0
votes

can someone explain to me why this code get's an access violation error when the last line runs but not when h_A[0] is set to 100?

int nx = 16384;
int ny = 16384;
int nxy = nx*ny;
int nBytes = nxy * sizeof(int);

int *h_A;
h_A = (int *) malloc(nBytes);
h_A[0] = 100;

int *h_B;
h_B = (int *) malloc(nBytes);
h_B[0] = 100;

The error is:

Unhandled exception at 0x01079554 in Test.exe: 0xC0000005: Access violation writing location 0x00000000.

Edit:

Here is the solution thanks to @owacoder

int nx = 1238;//8;
int ny = 16384;//6;
int nxy = nx*ny;
int nBytes = nxy * sizeof(int);


int *h_A;
if ((h_A = (int *) malloc(nBytes)) == NULL){
    printf("Malloc failed...\n");
    return 0;
} else {
    initialInt (h_A, nxy); // Fills matrix with numbers
}


int *h_B;
if ((h_B = (int *) malloc(nBytes)) == NULL){
    printf("Malloc failed...\n");
    return 0;
} else {
    initialInt (h_B, nxy); // Fills matrix with numbers
}
1
Because you didn't check whether malloc succeeded. - emlai
Any particular reason you feel the need to attempt to allocate about 1GB of memory at a time to then set a value that would fit in char or is this completely out of context?

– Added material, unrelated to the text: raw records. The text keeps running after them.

(** The state one operation leaves. *)
Lemma step_cases st w op :
  let st' := fst (step self (st, w) op) in
  match op with
  | Start => st' = start st
  | Stop => st' = stop st
  | GetDailyStats now_reset _ => st' = _reset_daily_limits st now_reset
  | HandleAlert alert env =>
      let st0 := _reset_daily_limits st (at_reset env) in
      st' = st \/ st' = st0
      \/ exists e,
          throttle_passed self st0 env (symbol e)
          /\ timestamp e = at_stamp env
          /\ st' = record_trade st0 env e
  end.
Proof.
  destruct op as [| |alert env|now_reset now_filter]; cbn; try reflexivity.
  destruct (handle_alert_handled self st w env alert)
    as [| |sym act pct stp _ _ _ _ Hexec]; cbn; auto.
  destruct Hexec as [|e db w' r st0 pos Hpass Hsym _ Hts]; cbn; auto.
  right; right. exists e. rewrite Hsym. auto.
Qed.

Lemma run_cons sw op ops :
  run self sw (op :: ops) = run self (step self sw op) ops.
Proof. reflexivity. Qed.

Lemma reset_cases st now :
  (_last_reset_date st < date now)%Z
  /\ _daily_trade_count (_reset_daily_limits st now) = 0%Z
  /\ _last_reset_date (_reset_daily_limits st now) = date now
  /\ _trade_history (_reset_daily_limits st now) = _trade_history st
  /\ _last_trade_time (_reset_daily_limits st now) = _last_trade_time st
  \/ (date now <= _last_reset_date st)%Z
     /\ _reset_daily_limits st now = st.
Proof.
  unfold _reset_daily_limits.
  destruct (Z.ltb_spec (_last_reset_date st) (date now));
    [left; repeat split; assumption | right; split; [assumption | reflexivity]].
Qed.

Lemma reset_counter_within_cap st now :
  (0 <= max_daily_trades (config self))%Z ->
  counter_within_cap self st -> counter_within_cap self (_reset_daily_limits st now).
Proof.
  intros Hmax Hst. unfold counter_within_cap.
  destruct (reset_cases st now) as [(_ & -> & _)|(_ & ->)]; [lia | exact Hst].
Qed.

Lemma step_counter_within_cap st w op :
  (0 <= max_daily_trades (config self))%Z ->
  counter_within_cap self st -> counter_within_cap self (fst (step self (st, w) op)).
Proof.
  intros Hmax Hst. pose proof (step_cases st w op) as Hstep.
  cbn zeta in Hstep.
  destruct op as [| |alert env|now_reset now_filter].
  - rewrite Hstep. exact Hst.
  - rewrite Hstep. exact Hst.
  - pose proof (reset_counter_within_cap st (at_reset env) Hmax Hst) as Hreset.
    destruct Hstep as [->|[->|(e & [Hcount _] & _ & ->)]]; auto.
    unfold counter_within_cap in *. cbn. lia.
  - rewrite Hstep. now apply reset_counter_within_cap.
Qed.

Lemma run_counter_within_cap ops st w :
  (0 <= max_daily_trades (config self))%Z ->
  counter_within_cap self st -> counter_within_cap self (fst (run self (st, w) ops)).
Proof.
  intros Hmax. revert st w.
  induction ops as [|op ops IH]; intros st w Hst; [exact Hst|].
  rewrite run_cons.
  pose proof (step_counter_within_cap st w op Hmax Hst) as Hnext.
  destruct (step self (st, w) op) as [st1 w1]. now apply IH.
Qed.

(** C10: in every state the rebalancer reaches from its construction, by
    any operations, the daily counter lies between 0 and the cap (the cap
    being non-negative), so the [trades_remaining] figure of the daily
    statistics is never negative. *)
Theorem C10_daily_counter_never_exceeds_cap ops t0 w0 :
  (0 <= max_daily_trades (config self))%Z ->
  let st := fst (run self (init t0, w0) ops) in
  (0 <= _daily_trade_count st <= max_daily_trades (config self))%Z
  /\ forall now_reset now_filter,
      (0 <= trades_remaining
              (snd (get_daily_stats self st now_reset now_filter)))%Z.
Proof.
  intros Hmax st.
  assert (Hst : counter_within_cap self st).
  { apply run_counter_within_cap; [exact Hmax|].
    unfold counter_within_cap. cbn. lia. }
  split; [exact Hst|]. intros now_reset now_filter. cbn.
  pose proof (reset_counter_within_cap st now_reset Hmax Hst) as Hreset.
  unfold counter_within_cap in Hreset. lia.
Qed.

(** *** The daily cap *)

Lemma trades_on_snoc d (h : list TradeExecution) e :
  trades_on d (h ++ [e])
  = (trades_on d h + if decide (date (timestamp e) = d) then 1 else 0)%nat.
Proof.
  unfold trades_on. rewrite filter_app, length_app. f_equal.
  rewrite filter_cons, filter_nil. now destruct (decide _).
Qed.

Lemma trades_on_later d (h : list TradeExecution) :
  Forall (fun e => (date (timestamp e) < d)%Z) h -> trades_on d h = 0%nat.
Proof.
  unfold trades_on. induction 1 as [|e h He _ IH]; [reflexivity|].
  rewrite filter_cons. destruct (decide _); [lia | exact IH].
Qed.

Lemma reset_daily_invariant d st now :
  (0 <= max_daily_trades (config self))%Z ->
  (d <= date now)%Z ->
  daily_invariant self d st ->
  daily_invariant self (date now) (_reset_daily_limits st now)
  /\ _last_reset_date (_reset_daily_limits st now) = date now.
Proof.
  intros Hmax Hd (Hdate & Hpast & Hcount & Hcap & Hdays).
  destruct (reset_cases st now) as [(Hlt & H0 & Hd' & Hh & _)|(Hle & ->)].
  - split; [|exact Hd'].
    unfold daily_invariant. rewrite H0, Hd', Hh.
    assert (Hbefore : Forall (fun e => (date (timestamp e) < date now)%Z)
                        (_trade_history st)).
    { eapply Forall_impl; [exact Hpast|]. cbn. intros e He. lia. }
    repeat split; auto.
    + lia.
    + eapply Forall_impl; [exact Hbefore|]. cbn. intros e He. lia.
    + rewrite (trades_on_later _ _ Hbefore). lia.
  - unfold daily_invariant. split; [|lia]. repeat split; auto. lia.
Qed.

Lemma record_daily_invariant d st env e :
  daily_invariant self d st ->
  (_daily_trade_count st < max_daily_trades (config self))%Z ->
  date (timestamp e) = _last_reset_date st ->
  daily_invariant self d (record_trade st env e).
Proof.
  intros (Hdate & Hpast & Hcount & Hcap & Hdays) Hbelow He.
  unfold daily_invariant, record_trade.
  cbn [_last_reset_date _trade_history _daily_trade_count].
  repeat split.
  - exact Hdate.
  - apply Forall_app. split; [exact Hpast|].
    constructor; [lia | constructor].
  - rewrite trades_on_snoc. destruct (decide _); lia.
  - lia.
  - intros d'. rewrite trades_on_snoc.
    destruct (decide (date (timestamp e) = d')) as [<-|_].
    + rewrite He. lia.
    + specialize (Hdays d'). lia.
Qed.

Lemma daily_invariant_later d d' st :
  (d <= d')%Z -> daily_invariant self d st -> daily_invariant self d' st.
Proof.
  intros Hd (Hdate & Hrest). split; [lia | exact Hrest].
Qed.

As mentioned your second malloc is likely failing ... if I had to guess it's because you're consuming more than the addressable space for a 32-bit process. - AJG85
@AJG85 it's for a class. We're supposed to use large numbers to test the difference between CUDA and CPU computations. - RayB

1 Answers

5
votes

The second allocation failed, while the first did not. (i.e. malloc returned NULL, out of memory) You should put error checking for an out of memory condition in your code.